Task goal – Beginning with the line that holds "Lemma fixtures_admissible claim" in the data below, give again every line through the one that holds "intros H. destruct", exactly as written.

Collection entries:
▬▬▬▬▬▬▬▬▬▬

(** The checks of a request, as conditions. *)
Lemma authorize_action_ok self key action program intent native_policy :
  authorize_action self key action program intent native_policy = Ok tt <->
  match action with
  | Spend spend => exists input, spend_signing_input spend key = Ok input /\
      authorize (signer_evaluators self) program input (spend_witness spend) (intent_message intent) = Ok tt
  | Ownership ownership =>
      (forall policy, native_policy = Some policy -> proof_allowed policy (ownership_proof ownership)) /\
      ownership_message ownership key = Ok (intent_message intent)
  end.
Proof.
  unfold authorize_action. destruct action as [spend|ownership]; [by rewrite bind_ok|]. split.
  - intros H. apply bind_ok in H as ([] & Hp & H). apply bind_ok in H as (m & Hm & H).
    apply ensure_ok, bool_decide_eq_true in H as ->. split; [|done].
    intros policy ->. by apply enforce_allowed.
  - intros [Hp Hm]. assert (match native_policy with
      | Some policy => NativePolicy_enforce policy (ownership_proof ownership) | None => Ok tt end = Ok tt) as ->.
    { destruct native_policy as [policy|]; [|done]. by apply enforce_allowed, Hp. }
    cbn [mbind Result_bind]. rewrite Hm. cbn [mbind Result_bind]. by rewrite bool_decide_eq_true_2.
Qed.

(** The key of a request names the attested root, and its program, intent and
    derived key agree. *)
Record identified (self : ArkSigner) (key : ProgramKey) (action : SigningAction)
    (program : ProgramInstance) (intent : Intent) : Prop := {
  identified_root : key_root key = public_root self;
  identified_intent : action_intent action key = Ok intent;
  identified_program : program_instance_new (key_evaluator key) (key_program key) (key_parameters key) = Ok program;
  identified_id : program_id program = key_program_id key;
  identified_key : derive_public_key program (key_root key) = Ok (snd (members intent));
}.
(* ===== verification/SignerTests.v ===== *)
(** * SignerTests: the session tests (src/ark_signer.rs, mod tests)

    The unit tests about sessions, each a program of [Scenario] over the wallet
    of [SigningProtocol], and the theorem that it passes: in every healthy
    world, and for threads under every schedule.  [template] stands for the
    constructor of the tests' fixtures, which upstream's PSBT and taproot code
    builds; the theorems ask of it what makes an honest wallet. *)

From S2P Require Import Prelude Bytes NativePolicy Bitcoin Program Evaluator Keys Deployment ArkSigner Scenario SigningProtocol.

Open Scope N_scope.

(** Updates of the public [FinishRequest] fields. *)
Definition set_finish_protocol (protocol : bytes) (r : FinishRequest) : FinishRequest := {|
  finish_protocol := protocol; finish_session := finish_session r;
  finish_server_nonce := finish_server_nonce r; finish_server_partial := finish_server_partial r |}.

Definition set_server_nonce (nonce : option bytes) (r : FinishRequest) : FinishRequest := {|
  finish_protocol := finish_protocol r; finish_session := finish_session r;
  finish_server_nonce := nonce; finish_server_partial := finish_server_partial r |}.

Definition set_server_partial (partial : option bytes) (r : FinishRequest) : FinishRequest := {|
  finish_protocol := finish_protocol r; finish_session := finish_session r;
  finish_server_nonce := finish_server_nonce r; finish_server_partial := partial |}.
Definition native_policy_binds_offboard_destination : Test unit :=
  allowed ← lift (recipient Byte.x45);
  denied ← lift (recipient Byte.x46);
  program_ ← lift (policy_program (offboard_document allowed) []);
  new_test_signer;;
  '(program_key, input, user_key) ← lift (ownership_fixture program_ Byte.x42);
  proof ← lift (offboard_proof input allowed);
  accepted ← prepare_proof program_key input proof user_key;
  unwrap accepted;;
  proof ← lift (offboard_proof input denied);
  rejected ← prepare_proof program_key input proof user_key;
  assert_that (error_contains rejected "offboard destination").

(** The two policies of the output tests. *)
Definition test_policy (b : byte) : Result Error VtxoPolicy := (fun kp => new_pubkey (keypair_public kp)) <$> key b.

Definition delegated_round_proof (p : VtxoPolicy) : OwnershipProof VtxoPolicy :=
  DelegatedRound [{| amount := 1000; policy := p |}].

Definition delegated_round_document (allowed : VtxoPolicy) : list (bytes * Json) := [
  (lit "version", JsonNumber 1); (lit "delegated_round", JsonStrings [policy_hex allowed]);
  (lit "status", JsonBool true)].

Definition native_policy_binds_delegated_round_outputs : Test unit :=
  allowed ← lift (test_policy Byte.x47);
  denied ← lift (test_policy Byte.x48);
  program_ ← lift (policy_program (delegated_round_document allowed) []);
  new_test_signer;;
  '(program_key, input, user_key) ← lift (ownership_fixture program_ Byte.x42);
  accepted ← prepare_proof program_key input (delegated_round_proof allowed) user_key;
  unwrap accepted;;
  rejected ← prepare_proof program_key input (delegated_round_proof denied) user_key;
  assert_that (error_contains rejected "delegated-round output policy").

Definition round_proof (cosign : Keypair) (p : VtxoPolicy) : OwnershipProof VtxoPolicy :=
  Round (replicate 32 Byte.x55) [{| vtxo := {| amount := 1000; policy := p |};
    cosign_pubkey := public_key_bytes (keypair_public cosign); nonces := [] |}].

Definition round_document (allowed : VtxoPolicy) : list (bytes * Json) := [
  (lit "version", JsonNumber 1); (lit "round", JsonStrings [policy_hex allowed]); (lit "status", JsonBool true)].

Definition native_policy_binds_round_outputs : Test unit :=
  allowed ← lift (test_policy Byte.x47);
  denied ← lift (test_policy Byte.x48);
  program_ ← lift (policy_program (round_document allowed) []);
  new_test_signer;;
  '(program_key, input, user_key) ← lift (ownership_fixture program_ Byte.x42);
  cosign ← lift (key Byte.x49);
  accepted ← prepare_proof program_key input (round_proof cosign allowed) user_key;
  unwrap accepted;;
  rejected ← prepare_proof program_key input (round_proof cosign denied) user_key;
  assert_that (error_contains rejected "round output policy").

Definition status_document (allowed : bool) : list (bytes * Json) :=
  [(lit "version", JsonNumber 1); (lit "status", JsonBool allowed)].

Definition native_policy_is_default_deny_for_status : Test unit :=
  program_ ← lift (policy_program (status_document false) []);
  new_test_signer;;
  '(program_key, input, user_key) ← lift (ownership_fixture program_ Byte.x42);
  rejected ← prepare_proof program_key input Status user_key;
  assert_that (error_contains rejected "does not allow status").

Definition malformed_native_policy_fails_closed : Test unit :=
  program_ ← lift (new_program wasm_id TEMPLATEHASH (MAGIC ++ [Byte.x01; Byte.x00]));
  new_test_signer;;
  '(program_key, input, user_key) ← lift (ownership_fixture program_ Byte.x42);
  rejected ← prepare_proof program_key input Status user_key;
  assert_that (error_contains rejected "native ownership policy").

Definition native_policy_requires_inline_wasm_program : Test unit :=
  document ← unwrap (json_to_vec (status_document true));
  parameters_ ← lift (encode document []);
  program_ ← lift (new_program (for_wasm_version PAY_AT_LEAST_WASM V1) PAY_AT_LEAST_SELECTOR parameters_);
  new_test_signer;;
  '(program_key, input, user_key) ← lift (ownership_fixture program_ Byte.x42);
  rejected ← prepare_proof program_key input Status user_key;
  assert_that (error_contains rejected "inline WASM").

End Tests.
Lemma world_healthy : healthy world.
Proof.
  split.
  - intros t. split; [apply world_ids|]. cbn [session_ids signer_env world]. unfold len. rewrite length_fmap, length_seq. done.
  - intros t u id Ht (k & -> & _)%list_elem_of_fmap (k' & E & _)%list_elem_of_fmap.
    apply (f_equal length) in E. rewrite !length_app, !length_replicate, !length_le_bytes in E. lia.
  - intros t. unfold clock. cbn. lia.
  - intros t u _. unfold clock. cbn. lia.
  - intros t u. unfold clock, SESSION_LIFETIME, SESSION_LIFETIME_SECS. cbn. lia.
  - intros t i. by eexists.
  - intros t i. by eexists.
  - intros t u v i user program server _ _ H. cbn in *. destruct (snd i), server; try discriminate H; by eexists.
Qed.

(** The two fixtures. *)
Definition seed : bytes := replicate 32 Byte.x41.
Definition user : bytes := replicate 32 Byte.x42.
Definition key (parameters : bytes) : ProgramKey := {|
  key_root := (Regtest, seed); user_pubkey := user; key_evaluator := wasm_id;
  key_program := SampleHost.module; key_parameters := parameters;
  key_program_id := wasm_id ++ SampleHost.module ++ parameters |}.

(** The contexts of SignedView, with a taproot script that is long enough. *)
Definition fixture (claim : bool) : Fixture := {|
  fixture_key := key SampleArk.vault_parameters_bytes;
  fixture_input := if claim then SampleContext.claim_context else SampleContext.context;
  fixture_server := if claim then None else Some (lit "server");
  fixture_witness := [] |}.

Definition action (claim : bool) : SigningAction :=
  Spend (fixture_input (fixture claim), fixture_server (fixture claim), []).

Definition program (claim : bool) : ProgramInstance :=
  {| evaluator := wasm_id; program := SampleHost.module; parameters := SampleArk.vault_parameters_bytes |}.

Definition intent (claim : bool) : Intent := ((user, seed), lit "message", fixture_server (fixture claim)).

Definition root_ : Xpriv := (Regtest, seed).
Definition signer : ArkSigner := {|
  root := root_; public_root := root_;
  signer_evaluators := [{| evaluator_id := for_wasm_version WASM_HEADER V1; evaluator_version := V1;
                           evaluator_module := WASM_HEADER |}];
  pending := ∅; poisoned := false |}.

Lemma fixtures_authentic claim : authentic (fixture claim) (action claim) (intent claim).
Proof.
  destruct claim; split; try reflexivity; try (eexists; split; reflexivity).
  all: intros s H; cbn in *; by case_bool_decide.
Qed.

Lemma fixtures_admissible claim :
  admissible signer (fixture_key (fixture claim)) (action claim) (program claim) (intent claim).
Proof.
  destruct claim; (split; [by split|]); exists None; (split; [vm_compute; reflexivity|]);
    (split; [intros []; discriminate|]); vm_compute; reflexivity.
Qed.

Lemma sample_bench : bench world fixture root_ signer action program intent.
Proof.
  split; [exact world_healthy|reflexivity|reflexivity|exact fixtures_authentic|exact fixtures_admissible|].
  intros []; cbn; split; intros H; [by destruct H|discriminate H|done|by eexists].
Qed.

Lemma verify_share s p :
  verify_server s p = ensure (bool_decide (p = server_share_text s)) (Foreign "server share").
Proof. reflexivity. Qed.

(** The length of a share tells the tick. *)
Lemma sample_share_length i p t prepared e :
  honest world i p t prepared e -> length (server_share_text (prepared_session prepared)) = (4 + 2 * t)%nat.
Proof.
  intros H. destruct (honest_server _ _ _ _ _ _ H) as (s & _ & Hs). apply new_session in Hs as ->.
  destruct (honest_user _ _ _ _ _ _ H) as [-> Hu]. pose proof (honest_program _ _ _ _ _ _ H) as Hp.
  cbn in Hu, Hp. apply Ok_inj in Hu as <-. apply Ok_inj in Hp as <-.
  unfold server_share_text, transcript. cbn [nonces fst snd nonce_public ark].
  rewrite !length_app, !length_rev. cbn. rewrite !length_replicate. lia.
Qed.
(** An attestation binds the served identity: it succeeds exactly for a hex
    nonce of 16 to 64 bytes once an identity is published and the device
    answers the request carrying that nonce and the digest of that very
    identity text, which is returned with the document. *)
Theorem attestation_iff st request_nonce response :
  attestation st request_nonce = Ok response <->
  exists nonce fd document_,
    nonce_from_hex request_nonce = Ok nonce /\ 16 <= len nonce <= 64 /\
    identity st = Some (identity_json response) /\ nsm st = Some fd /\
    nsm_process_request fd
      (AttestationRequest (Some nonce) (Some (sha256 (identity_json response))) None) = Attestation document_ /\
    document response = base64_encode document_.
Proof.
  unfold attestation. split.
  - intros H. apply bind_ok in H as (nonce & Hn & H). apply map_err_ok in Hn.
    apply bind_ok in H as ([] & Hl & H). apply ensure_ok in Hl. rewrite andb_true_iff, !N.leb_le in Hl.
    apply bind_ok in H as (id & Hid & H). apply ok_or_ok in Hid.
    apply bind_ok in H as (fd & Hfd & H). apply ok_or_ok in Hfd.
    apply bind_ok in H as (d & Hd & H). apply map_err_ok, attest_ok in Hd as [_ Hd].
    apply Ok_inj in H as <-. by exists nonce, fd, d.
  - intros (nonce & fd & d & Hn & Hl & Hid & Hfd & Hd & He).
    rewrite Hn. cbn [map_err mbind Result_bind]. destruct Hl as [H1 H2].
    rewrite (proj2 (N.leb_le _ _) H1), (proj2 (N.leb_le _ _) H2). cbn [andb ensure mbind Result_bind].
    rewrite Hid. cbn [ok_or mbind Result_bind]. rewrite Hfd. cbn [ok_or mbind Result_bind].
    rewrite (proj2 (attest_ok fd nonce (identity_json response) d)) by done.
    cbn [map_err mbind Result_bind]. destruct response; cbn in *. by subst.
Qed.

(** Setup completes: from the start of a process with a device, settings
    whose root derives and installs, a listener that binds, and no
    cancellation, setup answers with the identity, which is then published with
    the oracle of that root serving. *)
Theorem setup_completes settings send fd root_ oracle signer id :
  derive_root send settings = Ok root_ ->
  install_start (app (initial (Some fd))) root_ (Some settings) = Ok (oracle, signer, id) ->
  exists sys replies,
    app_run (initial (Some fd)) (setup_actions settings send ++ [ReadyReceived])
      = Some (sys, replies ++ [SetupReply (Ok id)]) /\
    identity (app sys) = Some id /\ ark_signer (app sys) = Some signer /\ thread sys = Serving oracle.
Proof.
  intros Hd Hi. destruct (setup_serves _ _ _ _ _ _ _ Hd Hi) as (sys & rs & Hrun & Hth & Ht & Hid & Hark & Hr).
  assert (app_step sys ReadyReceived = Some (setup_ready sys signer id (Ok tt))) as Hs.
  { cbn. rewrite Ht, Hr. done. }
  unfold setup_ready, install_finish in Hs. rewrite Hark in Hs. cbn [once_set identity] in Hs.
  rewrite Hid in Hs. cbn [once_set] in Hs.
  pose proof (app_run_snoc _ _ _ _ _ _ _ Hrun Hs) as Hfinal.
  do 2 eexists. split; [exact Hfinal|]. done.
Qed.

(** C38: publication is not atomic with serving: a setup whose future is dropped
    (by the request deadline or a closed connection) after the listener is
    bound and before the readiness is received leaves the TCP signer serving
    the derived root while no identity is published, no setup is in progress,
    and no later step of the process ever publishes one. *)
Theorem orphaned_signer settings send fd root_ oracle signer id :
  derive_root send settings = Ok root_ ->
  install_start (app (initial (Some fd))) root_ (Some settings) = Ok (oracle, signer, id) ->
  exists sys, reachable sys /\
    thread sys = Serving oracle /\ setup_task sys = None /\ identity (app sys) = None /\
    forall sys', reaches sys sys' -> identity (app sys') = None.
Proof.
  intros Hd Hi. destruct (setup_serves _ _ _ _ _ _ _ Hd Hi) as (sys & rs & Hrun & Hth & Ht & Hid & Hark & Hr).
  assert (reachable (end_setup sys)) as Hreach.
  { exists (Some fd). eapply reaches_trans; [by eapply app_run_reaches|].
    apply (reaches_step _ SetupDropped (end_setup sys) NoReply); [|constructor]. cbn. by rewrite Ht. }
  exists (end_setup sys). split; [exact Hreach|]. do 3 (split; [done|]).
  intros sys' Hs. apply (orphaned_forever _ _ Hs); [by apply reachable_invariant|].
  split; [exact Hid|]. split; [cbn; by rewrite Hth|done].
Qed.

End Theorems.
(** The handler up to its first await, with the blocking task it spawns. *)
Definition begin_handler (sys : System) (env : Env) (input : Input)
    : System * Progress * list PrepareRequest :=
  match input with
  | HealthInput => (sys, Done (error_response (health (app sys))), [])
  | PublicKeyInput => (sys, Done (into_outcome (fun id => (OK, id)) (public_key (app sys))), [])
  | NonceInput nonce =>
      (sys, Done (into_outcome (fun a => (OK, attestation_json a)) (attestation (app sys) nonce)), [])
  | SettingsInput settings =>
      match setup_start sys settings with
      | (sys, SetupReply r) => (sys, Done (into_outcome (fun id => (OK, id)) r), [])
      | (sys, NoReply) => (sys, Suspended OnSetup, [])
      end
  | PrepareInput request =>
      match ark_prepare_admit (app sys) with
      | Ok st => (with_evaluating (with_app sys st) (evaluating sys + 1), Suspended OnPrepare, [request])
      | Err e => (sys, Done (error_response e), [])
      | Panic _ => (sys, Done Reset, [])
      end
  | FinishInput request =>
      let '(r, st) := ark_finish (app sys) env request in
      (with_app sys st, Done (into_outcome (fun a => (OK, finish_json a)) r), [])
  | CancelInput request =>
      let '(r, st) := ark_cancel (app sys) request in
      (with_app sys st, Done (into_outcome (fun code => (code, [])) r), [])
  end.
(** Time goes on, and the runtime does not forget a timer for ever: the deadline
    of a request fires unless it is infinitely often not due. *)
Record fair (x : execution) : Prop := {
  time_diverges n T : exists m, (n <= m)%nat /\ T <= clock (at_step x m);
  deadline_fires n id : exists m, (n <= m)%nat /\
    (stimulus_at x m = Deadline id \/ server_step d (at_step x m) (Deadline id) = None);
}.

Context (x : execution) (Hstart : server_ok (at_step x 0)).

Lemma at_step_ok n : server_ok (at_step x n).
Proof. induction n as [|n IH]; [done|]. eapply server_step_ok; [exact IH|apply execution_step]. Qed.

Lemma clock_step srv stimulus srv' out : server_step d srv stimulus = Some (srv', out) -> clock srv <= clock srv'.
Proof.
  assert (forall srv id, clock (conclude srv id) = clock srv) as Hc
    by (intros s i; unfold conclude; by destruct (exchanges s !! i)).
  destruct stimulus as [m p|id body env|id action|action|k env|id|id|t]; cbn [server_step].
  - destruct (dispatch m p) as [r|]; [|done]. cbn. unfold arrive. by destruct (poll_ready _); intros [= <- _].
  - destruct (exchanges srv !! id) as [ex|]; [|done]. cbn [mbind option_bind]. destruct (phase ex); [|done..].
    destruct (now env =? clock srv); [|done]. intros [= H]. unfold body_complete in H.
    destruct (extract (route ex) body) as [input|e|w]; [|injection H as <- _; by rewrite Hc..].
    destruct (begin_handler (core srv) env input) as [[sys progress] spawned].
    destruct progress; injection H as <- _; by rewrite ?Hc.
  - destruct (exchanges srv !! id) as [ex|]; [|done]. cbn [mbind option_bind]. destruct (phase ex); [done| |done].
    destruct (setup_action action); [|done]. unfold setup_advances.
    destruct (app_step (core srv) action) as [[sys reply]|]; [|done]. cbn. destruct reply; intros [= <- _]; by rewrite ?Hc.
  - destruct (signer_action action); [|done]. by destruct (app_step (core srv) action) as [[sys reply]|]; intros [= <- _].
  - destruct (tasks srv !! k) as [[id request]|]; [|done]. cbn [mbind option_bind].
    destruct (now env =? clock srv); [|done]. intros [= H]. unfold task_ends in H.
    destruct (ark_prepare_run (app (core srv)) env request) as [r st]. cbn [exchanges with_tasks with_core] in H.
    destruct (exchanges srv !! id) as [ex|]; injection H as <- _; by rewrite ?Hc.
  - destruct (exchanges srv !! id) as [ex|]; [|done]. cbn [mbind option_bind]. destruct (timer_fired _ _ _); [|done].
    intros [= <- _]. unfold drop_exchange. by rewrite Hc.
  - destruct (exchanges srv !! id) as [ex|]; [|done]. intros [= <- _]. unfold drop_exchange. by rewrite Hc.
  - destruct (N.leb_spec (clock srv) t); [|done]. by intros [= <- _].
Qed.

▬▬▬▬▬▬▬▬▬▬

Answer for this exercise –
Lemma fixtures_admissible claim :
  admissible signer (fixture_key (fixture claim)) (action claim) (program claim) (intent claim).
Proof.
  destruct claim; (split; [by split|]); exists None; (split; [vm_compute; reflexivity|]);
    (split; [intros []; discriminate|]); vm_compute; reflexivity.
Qed.

Lemma sample_bench : bench world fixture root_ signer action program intent.
Proof.
  split; [exact world_healthy|reflexivity|reflexivity|exact fixtures_authentic|exact fixtures_admissible|].
  intros []; cbn; split; intros H; [by destruct H|discriminate H|done|by eexists].
Qed.

Lemma verify_share s p :
  verify_server s p = ensure (bool_decide (p = server_share_text s)) (Foreign "server share").
Proof. reflexivity. Qed.

(** The length of a share tells the tick. *)
Lemma sample_share_length i p t prepared e :
  honest world i p t prepared e -> length (server_share_text (prepared_session prepared)) = (4 + 2 * t)%nat.
Proof.
  intros H. destruct (honest_server _ _ _ _ _ _ H) as (s & _ & Hs). apply new_session in Hs as ->.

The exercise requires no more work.